__TASK OBJECTIVE__:
Begin at the top of the records and copy each line exactly. The line containing "switch is mounted: the" is the last one to include.

__PROVIDED RECORDS__:

Definition handleFilterChange (rendered : State) (selectedFilter : FilterOptions) : Task :=
  setFilter selectedFilter ;;
  if option_value selectedFilter =? "all"
  then setFilteredMessages (messages rendered) ;; Done
  else setFilteredMessages
         (List.filter (fun message => purpose message =? option_value selectedFilter)
            (messages rendered)) ;; Done.

(** ** What the page shows *)

(** The parts of the rendered page that depend on the state, for a signed
    in owner: the switch, its label, the [CountUp] figure under the
    heading "Total Messages Received:", and the cards (none while
    loading). *)
Record View : Type := mkView {
  switch_checked : Nullable FieldValue;
  switch_disabled : bool;
  accept_label : string;
  countUp_to : nat;
  cards : option (list Message)
}.

Definition render (s : State) : View :=
  {| switch_checked := acceptMessages s;
     switch_disabled := isSwitchLoading s;
     accept_label := if truthy (acceptMessages s) then "On" else "Off";
     countUp_to := List.length (filteredMessages s);
     cards := if isLoading s then None else Some (filteredMessages s) |}.

(** What the switch displays, as far as this page decides it: a switch
    whose [checked] prop is a boolean is controlled by it and displays
    that boolean.  With any other prop the display is left to the switch
    component and is not determined here. *)
Definition switch_display (v : View) : option bool :=
  match switch_checked v with
  | Val (boolean b) => Some b
  | _ => None
  end.

(** [{...register("acceptMessages")}] on the switch, at the moment the
    switch is mounted: the form has no default values, so a field without
    a value takes the value of the element it is registered on, and the
    button of the switch carries the value "on".  A field that has a
    value keeps it. *)
Definition register_acceptMessages (s : State) : State :=
  match acceptMessages s with
  | Undefined => set_state (setValue_acceptMessages (Val (text "on"))) s
  | _ => s
  end.

(** ** Events *)

(** An event runs the handler of the current render on the current world. *)
Definition dispatch (handler : State -> Task) (net : list AxiosResult) (w : World) : World :=
  run (handler (state w)) net w.

Definition select_filter (c : FilterOptions) : World -> World :=
  dispatch (fun rendered => handleFilterChange rendered c) [].

Definition delete_message (messageId : string) : World -> World :=
  dispatch (fun rendered => handleDeleteMessage rendered messageId) [].

Definition refresh_messages (refresh : bool) (answer : AxiosResult) : World -> World :=
  dispatch (fun _ => fetchMessages refresh) [answer].

Definition load_acceptance (answer : AxiosResult) : World -> World :=
  dispatch (fun _ => fetchAcceptMessages) [answer].

(** The switch is flipped and the answer to its request arrives. *)
Definition flip_switch (answer : AxiosResult) : World -> World :=
  dispatch handleSwitchChange [answer].

(** The switch is flipped and the request is still on its way. *)
Definition flip_switch_pending : World -> World :=
  dispatch handleSwitchChange [].

(** * Properties *)

(** ** Order-preserving selections of a list *)

(** [selection keep full sub]: [sub] is [full] with exactly the messages
    that satisfy [keep], in the order of [full]. *)
Inductive selection (keep : Message -> Prop) : list Message -> list Message -> Prop :=
| selection_nil : selection keep [] []
| selection_keep m l l' :
    keep m -> selection keep l l' -> selection keep (m :: l) (m :: l')
| selection_drop m l l' :
    ~ keep m -> selection keep l l' -> selection keep (m :: l) l'.

Section Selection.
Variable keep : Message -> Prop.
Variable keepb : Message -> bool.
Hypothesis keepb_spec : forall m, keepb m = true <-> keep m.

Lemma selection_of_filter (l : list Message) :
  selection keep l (List.filter keepb l).
Proof.
  induction l as [|m l IH]; simpl.
  - constructor.
  - destruct (keepb m) eqn:E.
    + apply selection_keep; [now apply keepb_spec | exact IH].
    + apply selection_drop; [|exact IH].
      intro K. apply keepb_spec in K. congruence.
Qed.

Lemma selection_functional (l l1 l2 : list Message) :
  selection keep l l1 -> selection keep l l2 -> l1 = l2.
Proof.
  intros S1. revert l2.
  induction S1 as [|m l l' K _ IH|m l l' K _ IH]; intros l2 S2;
    inversion S2; subst; try contradiction; auto.
  f_equal. now apply IH.
Qed.

Lemma selection_In (l l' : list Message) :
  selection keep l l' -> forall m, In m l' <-> (In m l /\ keep m).
Proof.
  induction 1 as [|x l l' K _ IH|x l l' K _ IH]; intros m; simpl.
  - tauto.
  - rewrite IH. split.
    + intros [->|[I Km]]; auto.
    + intros [[->|I] Km]; auto.
  - rewrite IH. split.
    + intros [I Km]; auto.
    + intros [[->|I] Km]; [contradiction | auto].
Qed.
End Selection.
(** * Daily message backend: queue, dispatcher, scheduler and address resolver

    A shallow embedding of [server.js] (the nodemailer variant; the Resend
    and Twilio variants share the queue, dispatcher and scheduler code) and
    the properties of its scheduling-and-delivery engine.

    Conventions of the embedding:
    - a JavaScript string is a [string] holding its UTF-8 bytes; every
      character the code inspects (digits, [:], sign, [x]) is ASCII, and the
      bytes of a non-ASCII character are all above 127, so none of them is
      mistaken for one of those;
    - [Date.now()] and [new Date()] are readings of the wall clock, passed in
      as integers (milliseconds); an ISO timestamp is represented by the
      instant it denotes;
    - the outcome of [fs.writeFile] and of the mail transport are inputs of
      the operation that awaits them;
    - the message objects live in a store and the [messages] array holds
      references to them, as [unsentMessages[0]] aliases an element of
      [messages]. *)

From Stdlib Require Import ZArith Ascii String List Bool Lia Sorted.
From Stdlib Require Import DecimalString DecimalPos DecimalZ.
From stdpp Require Import gmap strings list sorting.

Local Open Scope Z_scope.

(** ** JavaScript string primitives used by the source *)

Module Js.

Definition code (c : ascii) : Z := Z.of_nat (nat_of_ascii c).

(** The class [\d] of a regular expression without the [u] flag. *)
Definition is_digit (c : ascii) : bool := (48 <=? code c) && (code c <=? 57).

(** [s.replace(/\D/g, '')] *)
Fixpoint replace_non_digits (s : string) : string :=
  match s with
  | EmptyString => EmptyString
  | String c r =>
      if is_digit c then String c (replace_non_digits r)
      else replace_non_digits r
  end.
(** * IMPACT: the top-down cumulative trapezoidal integrator

    A shallow embedding of the integration routines of the IMPACT validation
    scripts:

    - [integrate_from_top]            (IMPACT_MATLAB/test_numerical_methods.py)
    - [integrate_from_top_v1] and
      [analytical_cumulative_manual]  (IMPACT_MATLAB/debug_nonuniform.py)

    and of the code around them: the result collector [TestResults], four
    tests and the loop of the convergence test of test_numerical_methods.py,
    and the test runner ([run_test], [run_all_tests]) and [calc_ionization]
    of test_atmospheric_boundary_integration.py.

    The Python code works on NumPy arrays of binary64 numbers.  The embedding
    is written once, over an interface [Scalar] of the arithmetic the code
    uses, and is read at two instances: IEEE binary64 ([B64], on Corelib's
    [spec_float], with NaN, infinities, signed zeros and rounding) and exact
    rational arithmetic ([Qc]), the "sequence of real numbers" of the data
    model.  The convergence test calls the exponential and is read at a
    third, the real numbers of the Standard Library ([Real]).  Integer
    arrays (the tests build some grids from integer literals) are read as
    the same numbers.  Arrays are lists, indexed reads and writes go through
    [getitem] and [setitem], which raise [IndexError] out of range as NumPy
    does. *)

From Stdlib Require Import ZArith QArith Qcanon Qcabs Lia.
From Stdlib Require Import Reals Lra.
From Stdlib Require Import Floats.SpecFloat.
From stdpp Require Import base list strings gmap.
(** * Formatting *)

Lemma shown_app (a b : text) : shown (a ++ b) = shown a ++ shown b.
Proof. apply omap_app. Qed.

Lemma shown_join_lines (lines : list text) :
  shown (join_lines lines) = concat (map shown lines).
Proof.
  induction lines as [|l [|l' rest] IH].
  - done.
  - cbn [join_lines map concat]. by rewrite app_nil_r.
  - change (join_lines (l :: l' :: rest))
      with (l ++ Lit (lit "
") :: join_lines (l' :: rest)).
    rewrite shown_app. cbn [map concat]. f_equal. exact IH.
Qed.

Lemma shown_items (g : nat → json → text) (l : list json) :
  (∀ i x, shown (g i x) = [x]) → concat (map shown (imap g l)) = l.
Proof.
  revert g. induction l as [|x l IH]; intros g Hg; [done|].
  cbn [imap map concat]. rewrite Hg. cbn [app]. f_equal.
  apply IH. intros i y. apply Hg.
Qed.

Lemma weekday_ru_missing (d : str) : d ∉ WEEKDAYS → WEEKDAY_RU !! d = None.
Proof.
  intros Hd. unfold WEEKDAY_RU.
  rewrite !lookup_insert_ne; [apply lookup_empty|..].
  all: intros <-; apply Hd; unfold WEEKDAYS; set_solver.
Qed.

(** X8. [format_day] raises [KeyError] for every day that is not one
    of the five weekdays, whatever the schedule holds: the default of
    [schedule.get] does not help, the lookup of the day's title fails. *)
Theorem format_day_unknown_day (s : schedule) (d : str) :
  d ∉ WEEKDAYS → format_day s d = inl (KeyError d).
Proof.
  intros Hd. unfold format_day, dict_getitem.
  by rewrite (weekday_ru_missing d Hd).
Qed.
(** * Snake (main.py): a shallow embedding of the simulation core

    The game keeps every coordinate in pixels: Python integers, unbounded,
    hence [Z].  A position and a direction are both [Tuple[int, int]].
    Indexing an empty list raises [IndexError], the food loop [while True]
    may run for ever: both are results of a computation here. *)

From Stdlib Require Import ZArith List Bool Lia.
Import ListNotations.
Local Open Scope Z_scope.

(** ** Results of a computation *)

Inductive outcome (A : Type) : Type :=
| Done (a : A)        (* the call returned [a] *)
| IndexError          (* the call raised IndexError *)
| OutOfFuel.          (* the loop was still running when the fuel ran out *)

Arguments Done {A} a.
Arguments IndexError {A}.
Arguments OutOfFuel {A}.

(** The source of randomness: the raw values the generator will produce,
    in the order in which they are asked for. *)
Definition RNG : Type := nat -> Z.

Definition rng_next (g : RNG) : RNG := fun n => g (S n).

(** Computations that draw random numbers. *)
Definition M (A : Type) : Type := RNG -> outcome (A * RNG).

Definition ret {A} (a : A) : M A := fun g => Done (a, g).

Definition bind {A B} (m : M A) (k : A -> M B) : M B :=
  fun g =>
    match m g with
    | Done (a, g') => k a g'
    | IndexError => IndexError
    | OutOfFuel => OutOfFuel
    end.

Definition lift {A} (o : outcome A) : M A :=
  fun g =>
    match o with
    | Done a => Done (a, g)
    | IndexError => IndexError
    | OutOfFuel => OutOfFuel
    end.

Notation "x <- m ;; k" := (bind m (fun x => k))
  (at level 61, m at next level, right associativity).
(** [entry] is [piece] without the white space at its two ends. *)
Definition Trimmed (piece entry : jsstring) : Prop :=
  exists l r,
    piece = l ++ entry ++ r /\ allWhiteSpace l /\ allWhiteSpace r
    /\ startsClean entry /\ startsClean (rev entry).

(** [pieces] are the comma-separated entries of [text]. *)
Definition CommaSeparated (text : jsstring) (pieces : list jsstring) : Prop :=
  join comma pieces = text /\ pieces <> []
  /\ Forall (fun p => ~ In comma p) pieces.

(** [b] is the inline data of the first part of [ps] that has any. *)
Definition FirstImage (ps : list Genai.Part) (b : Genai.Blob) : Prop :=
  exists before part rest,
    ps = before ++ part :: rest
    /\ Forall (fun p => Genai.inlineData p = None) before
    /\ Genai.inlineData part = Some b.

Definition NoImage (ps : list Genai.Part) : Prop :=
  Forall (fun p => Genai.inlineData p = None) ps.

Definition dataUri (b : Genai.Blob) : jsstring :=
  lit "data:" ++ Genai.mimeType b ++ lit ";base64," ++ Genai.data b.

(** The image a render [s] can send: both the client and the upload are
    there. *)
Definition ready (s : AppState) : option UploadedImage :=
  match ai s, uploadedImage s with
  | Some _, Some image => Some image
  | _, _ => None
  end.

(** The image carried by an outcome of the service, if any. *)
Definition imageOf (o : Genai.Outcome) : option jsstring :=
  match o with
  | Genai.Resolved response => firstInlineImage (responseParts response)
  | Genai.Rejected _ => None
  end.

Section Attempts.

Variable service : nat -> Genai.Request -> Genai.Outcome.
Variable s : AppState.

(** The requests a batch of captions sends: one per caption, in order, when
    the render is ready, and none otherwise. *)
Definition requestsFor (actions : list jsstring) : list Genai.Request :=
  match ready s with
  | Some image => map (fun a => mkRequest image (variantPrompt s a)) actions
  | None => []
  end.

(** The outcome for one caption when [n] requests were sent before it. *)
Definition attempt (n : nat) (action : jsstring) : option jsstring :=
  match ready s with
  | Some image => imageOf (service n (mkRequest image (variantPrompt s action)))
  | None => None
  end.

(** The captions of a batch with their outcomes, the first one being sent
    after [n] earlier requests. *)
Fixpoint attempts (n : nat) (actions : list jsstring)
  : list (jsstring * option jsstring) :=
  match actions with
  | [] => []
  | a :: rest => (a, attempt n a) :: attempts (S n) rest
  end.

End Attempts.

(** The successful attempts, in order, as (caption, image). *)
Fixpoint successes (tries : list (jsstring * option jsstring))
  : list (jsstring * jsstring) :=
  match tries with
  | [] => []
  | (a, Some u) :: rest => (a, u) :: successes rest
  | (_, None) :: rest => successes rest
  end.

(** The captions of the failed attempts, in order. *)
Fixpoint failures (tries : list (jsstring * option jsstring)) : list jsstring :=
  match tries with
  | [] => []
  | (a, None) :: rest => a :: failures rest
  | (_, Some _) :: rest => failures rest
  end.

(** The caption of the last failed attempt. *)
Fixpoint lastFailure (tries : list (jsstring * option jsstring))
  : option jsstring :=
  match tries with
  | [] => None
  | (a, r) :: rest =>
    match lastFailure rest with
    | Some b => Some b
    | None => match r with None => Some a | Some _ => None end
    end
  end.

(** Variants numbered [v(k+1)], [v(k+2)], ... *)
Fixpoint numberFrom (k : nat) (l : list (jsstring * jsstring)) : list Variant :=
  match l with
  | [] => []
  | (a, u) :: rest =>
    {| id := lit "v" ++ of_number (N.of_nat k + 1); uri := u; label := a |}
      :: numberFrom (S k) rest
  end.

Definition variantFailed (action : jsstring) : jsstring :=
  lit "生成 " ++ quoted action ++ lit " 變化款失敗。".

(** The world after one more request. *)
Definition afterRequest (request : Genai.Request) (σ : Sys) : Sys :=
  {| page := page σ;
     world := {| sent := sent (world σ) ++ [request];
                 downloads := downloads (world σ) |} |}.

Definition afterError (message : jsstring) (σ : Sys) : Sys :=
  {| page := with_error (Some message) (page σ); world := world σ |}.

(** The loading message left by the loop over [actions]. *)
Definition lastMessage (before : jsstring) (actions : list jsstring) : jsstring :=
  fold_left (fun _ a => lit "正在生成變化款: " ++ a ++ lit "...") actions before.

Section Batch.

Variable service : nat -> Genai.Request -> Genai.Outcome.

(** The state the loop of [generateVariants] leaves behind: the requests
    are sent, the error is the one of the last failed caption, the loading
    message the one of the last caption. *)
Definition afterBatch (s : AppState) (actions : list jsstring) (σ : Sys) : Sys :=
  let tries := attempts service s (List.length (sent (world σ))) actions in
  {| page :=
       with_error
         (match lastFailure tries with
          | Some a => Some (variantFailed a)
          | None => error (page σ)
          end)
         (with_loadingMessage (lastMessage (loadingMessage (page σ)) actions)
                              (page σ));
     world := {| sent := sent (world σ) ++ requestsFor s actions;
                 downloads := downloads (world σ) |} |}.

End Batch.

(** The parts of the two prompt templates. *)
Definition descriptionClause (intro description : jsstring) : jsstring :=
  if truthy description then intro ++ quoted description ++ lit "." else lit "".

Definition strengthSentence (strength : N) : jsstring :=
  lit " Style strength should be around " ++ of_number strength ++ lit "%. ".

Definition flagClauses (s : AppState) : jsstring :=
  lockClause s ++ lit " " ++ faceClause s.

Definition baseOpening (styleLabel : jsstring) : jsstring :=
  lit "Generate a sticker with a transparent background. The subject should be based on the provided image, but rendered in a "
  ++ quoted styleLabel ++ lit " style. ".

Definition variantOpening (action styleLabel : jsstring) : jsstring :=
  lit "Based on the character in the image, create a sticker of them showing the emotion or action: "
  ++ quoted action ++ lit ". The style should be " ++ quoted styleLabel
  ++ lit " with a transparent background. ".

(** One line of the exported document. *)
Definition docLine (key text : jsstring) : jsstring :=
  lit "  " ++ quoted key ++ lit ": " ++ text.

(** The image the base generation gets from the service, when the render
    [s] is ready and [σ] is the world it is started in. *)
Definition baseOutcome (service : nat -> Genai.Request -> Genai.Outcome)
    (s : AppState) (σ : Sys) : option jsstring :=
  match ready s with
  | Some image =>
    imageOf (service (List.length (sent (world σ)))
                     (mkRequest image (basePrompt s)))
  | None => None
  end.

(** *** Sample inputs *)

Definition textPart (t : jsstring) : Genai.Part :=
  {| Genai.inlineData := None; Genai.text := Some t |}.

Definition imagePart (mime payload : jsstring) : Genai.Part :=
  {| Genai.inlineData := Some {| Genai.data := payload; Genai.mimeType := mime |};
     Genai.text := None |}.

Definition responseWith (ps : list Genai.Part) : Genai.Response :=
  {| Genai.candidates :=
       Some [ {| Genai.content := Some {| Genai.parts := Some ps |} |} ] |}.

(** A response with a text part followed by two image parts. *)
Definition pngResponse : Genai.Response :=
  responseWith [ textPart (lit "Here is your sticker");
                 imagePart (lit "image/png") (lit "iVBORw0KGgo=");
                 imagePart (lit "image/webp") (lit "UklGRg==") ].

Definition textOnlyResponse : Genai.Response :=
  responseWith [ textPart (lit "I cannot draw that") ].

(** A service that always answers with [pngResponse]. *)
Definition alwaysPng (n : nat) (request : Genai.Request) : Genai.Outcome :=
  Genai.Resolved pngResponse.

(** A service whose third call (after two earlier ones) is rejected. *)
Definition thirdCallRejected (n : nat) (request : Genai.Request)
  : Genai.Outcome :=
  match n with
  | 2%nat => Genai.Rejected (Genai.ErrorObject (lit "quota exceeded"))
  | _ => Genai.Resolved pngResponse
  end.

(** A service that answers the first call and rejects every later one. *)
Definition onlyFirstCall (n : nat) (request : Genai.Request) : Genai.Outcome :=
  match n with
  | O => Genai.Resolved pngResponse
  | _ => Genai.Rejected (Genai.ErrorObject (lit "quota exceeded"))
  end.

Definition alwaysTextOnly (n : nat) (request : Genai.Request) : Genai.Outcome :=
  Genai.Resolved textOnlyResponse.

(** A service whose calls fail with the very message the client uses for a
    response without image. *)
Definition alwaysRejectedNoImage (n : nat) (request : Genai.Request)
  : Genai.Outcome :=
  Genai.Rejected noImageReturned.

Definition photo : File :=
  {| objectURL := lit "blob:photo";
     read := ReadOk (lit "/9j/4AAQSkZJRg==") (lit "image/jpeg") |}.

(** The page after a photo was chosen and the consent box ticked. *)
Definition prepared : list Event := [ChooseFile (Some photo); ToggleConsent true].

Definition apiKey0 : jsstring := lit "test-key".

(** The initial settings with the style set to [custom] and the custom
    style to [ink wash]. *)
Definition inkWash : AppState :=
  with_customStyle (lit "ink wash") (with_style custom (initialState apiKey0)).

(** The custom style typed, then a preset selected again. *)
Definition inkWashThenMosaic : AppState := with_style mosaic inkWash.

Definition noon : jsstring := lit "2025-06-01T12:00:00.000Z".

(** The page after the base sticker was generated, with the service
    [thirdCallRejected]. *)
Definition baseDone : Sys :=
  run thirdCallRejected (prepared ++ [ClickGenerateBase]) (start apiKey0).

Definition yesNoOk : list jsstring := [lit "yes"; lit "no"; lit "ok"].

(** Photo, consent, base sticker, random variants. *)
Definition upToVariants : list Event :=
  prepared ++ [ClickGenerateBase; ClickConfirmVariants RANDOM_ACTIONS].

(** Photo, consent, base sticker, and the consent box cleared again. *)
Definition consentWithdrawn : list Event :=
  prepared ++ [ClickGenerateBase; ToggleConsent false].

(** A render whose custom-variants text holds separators only. *)
Definition onlySeparators : AppState :=
  with_customVariantsPrompt (lit " , ,") (page baseDone).

(** A service whose calls throw something that is not an [Error]. *)
Definition alwaysThrowsValue (n : nat) (request : Genai.Request)
  : Genai.Outcome :=
  Genai.Rejected Genai.NotAnError.

Definition photoImage : UploadedImage :=
  {| url := lit "blob:photo"; base64 := lit "/9j/4AAQSkZJRg==";
     mimeType := lit "image/jpeg" |}.

Definition pngBlob : Genai.Blob :=
  {| Genai.data := lit "iVBORw0KGgo="; Genai.mimeType := lit "image/png" |}.

Definition somePrompt : jsstring := lit "a sticker".

(* ===================================================================== *)
(** ** Reading the chosen file: [fileToBase64] *)
(* ===================================================================== *)

Module Reader.

(** What the [FileReader] ends with: [onload] with its result, the data
    URL of the file, or [onerror]. *)
Inductive Outcome := Loaded (result : jsstring) | Failed.

(** The object [fileToBase64] resolves with.  [data] is the second element
    of the destructured array, which is [undefined] when the result has
    no comma. *)
Record Encoded := { data : option jsstring; mimeType : jsstring }.

End Reader.

Definition colon : N := 58.
Definition semicolon : N := 59.

(** The units the [.] of a regular expression does not match. *)
Definition isLineTerminator (c : N) : bool :=
  (c =? 10) || (c =? 13) || (c =? 8232) || (c =? 8233).

(** [(.*?);] matched at the start of [s]: the units before the first
    semicolon, when no line terminator comes before it. *)
Fixpoint lazyToSemicolon (s : jsstring) : option jsstring :=
  match s with
  | [] => None
  | c :: r =>
    if c =? semicolon then Some []
    else if isLineTerminator c then None
    else match lazyToSemicolon r with
         | Some g => Some (c :: g)
         | None => None
         end
  end.

(** [header.match(/:(.*?);/)?.[1]]: the group of the leftmost match. *)
Fixpoint matchColonGroup (header : jsstring) : option jsstring :=
  match header with
  | [] => None
  | c :: r =>
    if c =? colon then
      match lazyToSemicolon r with
      | Some g => Some g
      | None => matchColonGroup r
      end
    else matchColonGroup r
  end.

(** [fileToBase64]: [None] is the rejected promise. *)
Definition fileToBase64 (outcome : Reader.Outcome) : option Reader.Encoded :=
  match outcome with
  | Reader.Loaded result =>
    let pieces := split comma result in
    let header := hd [] pieces in
    let data := nth_error pieces 1 in
    let mimeType :=
      match matchColonGroup header with
      | Some g => if truthy g then g else lit "application/octet-stream"
      | None => lit "application/octet-stream"
      end in
    Some {| Reader.data := data; Reader.mimeType := mimeType |}
  | Reader.Failed => None
  end.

__TASK RESULT__:
Definition handleFilterChange (rendered : State) (selectedFilter : FilterOptions) : Task :=
  setFilter selectedFilter ;;
  if option_value selectedFilter =? "all"
  then setFilteredMessages (messages rendered) ;; Done
  else setFilteredMessages
         (List.filter (fun message => purpose message =? option_value selectedFilter)
            (messages rendered)) ;; Done.

(** ** What the page shows *)

(** The parts of the rendered page that depend on the state, for a signed
    in owner: the switch, its label, the [CountUp] figure under the
    heading "Total Messages Received:", and the cards (none while
    loading). *)
Record View : Type := mkView {
  switch_checked : Nullable FieldValue;
  switch_disabled : bool;
  accept_label : string;
  countUp_to : nat;
  cards : option (list Message)
}.

Definition render (s : State) : View :=
  {| switch_checked := acceptMessages s;
     switch_disabled := isSwitchLoading s;
     accept_label := if truthy (acceptMessages s) then "On" else "Off";
     countUp_to := List.length (filteredMessages s);
     cards := if isLoading s then None else Some (filteredMessages s) |}.

(** What the switch displays, as far as this page decides it: a switch
    whose [checked] prop is a boolean is controlled by it and displays
    that boolean.  With any other prop the display is left to the switch
    component and is not determined here. *)
Definition switch_display (v : View) : option bool :=
  match switch_checked v with
  | Val (boolean b) => Some b
  | _ => None
  end.

(** [{...register("acceptMessages")}] on the switch, at the moment the
    switch is mounted: the form has no default values, so a field without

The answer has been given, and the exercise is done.